Copy word for word each line from the one that has "unfold mbind, prog_bind." to the last line of the records, with no other lines.
:: Data supplied ::
Lemma ends_in_around_send {A : Type} (p : prog A) (q : A -> prog R)
    (hd : bool -> string -> prog R) :
  ends_in (fun s1 => (forall a, ends_in P s1 (try_catch (q a) (hd true))) /\
                     (forall e, ends_in P s1 (hd false e))) s p ->
  ends_in P s (try_catch_around_send p q hd).
Proof.
  intros Hp o h. rewrite run_try_catch_around_send. specialize (Hp o h).
  destruct (run o h s p) as [[[a|e] s'] t]; cbn [fst snd] in Hp;
    destruct Hp as [Hq Hhd].
  - specialize (Hq a o (h ++ t)).
    by destruct (run o (h ++ t) s' (try_catch (q a) (hd true))) as [[? ?] ?].
  - specialize (Hhd e o (h ++ t)).
    by destruct (run o (h ++ t) s' (hd false e)) as [[? ?] ?].
Qed.
End EndsIn.

Create HintDb keeps.

Arguments handleCaptchaChallenge : simpl never.
Arguments App3.tilesHtmlLoop : simpl never.
Arguments App3.afterTileClick : simpl never.
Arguments App3.selectTileLoop : simpl never.
Arguments App3.submitPhone : simpl never.
Arguments enterCredentials : simpl never.

Lemma keeps_search (f : Frame) : keeps (findAndClickStartPuzzleButton f).
Proof. intros s o h. by rewrite run_search_scan. Qed.

Lemma keeps_handleCaptchaChallenge page browser sessionId challengeCount :
  keeps (handleCaptchaChallenge page browser sessionId challengeCount).
Proof.
  intros s o h. unfold handleCaptchaChallenge. rewrite captchaFrom_unfold.
  match goal with |- context [captchaRound ?again] =>
    destruct (run_captchaRound o again page browser sessionId challengeCount
                h s) as (out & t & -> & _) end.
  done.
Qed.

Lemma keeps_ret {R : Type} (r : R) : keeps (Ret r).
Proof. by intros s o h. Qed.

Lemma keeps_bind {A B : Type} (p : prog A) (f : A -> prog B) :
  keeps p -> (forall a, keeps (f a)) -> keeps (bind p f).
Proof.
  intros Hp Hf s. apply ends_in_bind; [done|done|]. intros a. apply Hf.
Qed.

#[local] Hint Resolve keeps_search keeps_handleCaptchaChallenge keeps_ret
  keeps_bind : keeps.

(** One step of a proof that a program ends in [P]. *)
Ltac ends_in_step :=
  cbn;
  match goal with
  | |- keeps _ => intros ?s
  | |- (forall _, ends_in _ _ _) /\ (forall _, ends_in _ _ _) =>
      split; intros ?
  | |- ends_in _ _ (Ret _) => apply ends_in_ret
  | |- ends_in _ _ (Throw _) => apply ends_in_throw
  | |- ends_in _ _ (Vis _ _) => apply ends_in_vis; intros [?|?]
  | |- ends_in _ _ (GetSessions _) => apply ends_in_get
  | |- ends_in _ _ (PutSessions _ _) => apply ends_in_put
  | |- ends_in _ _ (call _) => unfold call
  | |- ends_in _ _ (respond _ _) => unfold respond
  | |- ends_in _ _ (respondOnce _ _ _) => unfold respondOnce, respond
  | |- ends_in _ _ (try_catch_around_send _ _ _) => apply ends_in_around_send
  | |- ends_in _ _ (delay _) => unfold delay, call
  | |- ends_in _ _ (getSession _) => unfold getSession
  | |- ends_in _ _ (setSession _ _) => unfold setSession
  | |- ends_in _ _ (if ?b then _ else _) => destruct b eqn:?
  | |- ends_in _ _ (match ?x with _ => _ end) => destruct x eqn:?
  | |- ends_in _ _ (bind (if ?b then _ else _) _) => destruct b eqn:?
  | |- ends_in _ _ (try_catch (if ?b then _ else _) _) => destruct b eqn:?
  | |- ends_in _ _ (try_catch (match ?x with _ => _ end) _) => destruct x eqn:?
  | |- ends_in _ _ (try_catch (bind (if ?b then _ else _) _) _) =>
      destruct b eqn:?
  | |- ends_in _ _ (bind _ _) =>
      apply ends_in_bind; [solve [eauto with keeps] | | intros ?]
  | |- ends_in _ _ (try_catch (bind _ _) _) =>
      apply ends_in_try_catch_bind; [solve [eauto with keeps] | intros ? | intros ?]
  end.

Ltac ends_in := repeat ends_in_step.

Lemma keeps_tilesHtmlLoop frames : keeps (App3.tilesHtmlLoop frames).
Proof.
  induction frames as [|frame rest IH]; intros s.
  - by ends_in.
  - change (App3.tilesHtmlLoop (frame :: rest)) with
      (tilesHtml ← call (FrameEvaluate frame TilesHtml);
       match tilesHtml with
       | Some tiles =>
           respond 200 (SendJson (JObj [("status", JStr "success");
                                        ("tiles", JArr (map JStr tiles))]));;
           Ret true
       | None => App3.tilesHtmlLoop rest
       end).
    unfold mbind, prog_bind, respond. ends_in; try done; apply IH.
Qed.

Lemma keeps_afterTileClick page : keeps (App3.afterTileClick page).
Proof.
  unfold App3.afterTileClick, mbind, prog_bind, respond, delay.
  ends_in; done.
Qed.

#[local] Hint Resolve keeps_tilesHtmlLoop keeps_afterTileClick : keeps.

Lemma keeps_selectTileLoop page tileNumber frames :
  keeps (App3.selectTileLoop page tileNumber frames).
Proof.
  induction frames as [|frame rest IH]; intros s.
  - by ends_in.
  - change (App3.selectTileLoop page tileNumber (frame :: rest)) with
      (clicked ← call (FrameEvaluate frame (ClickTile tileNumber));
       sent ← (if clicked : bool then App3.afterTileClick page else Ret false);
       if sent : bool then Ret true
       else App3.selectTileLoop page tileNumber rest).
    unfold mbind, prog_bind. ends_in; try done; apply IH.
Qed.

Lemma keeps_submitPin page code : keeps (App3.submitPin page code).
Proof.
  unfold App3.submitPin, mbind, prog_bind, delay. ends_in; done.
Qed.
:::
# Final answer
    unfold mbind, prog_bind. ends_in; try done; apply IH.
Qed.

Lemma keeps_submitPin page code : keeps (App3.submitPin page code).
Proof.
  unfold App3.submitPin, mbind, prog_bind, delay. ends_in; done.
Qed.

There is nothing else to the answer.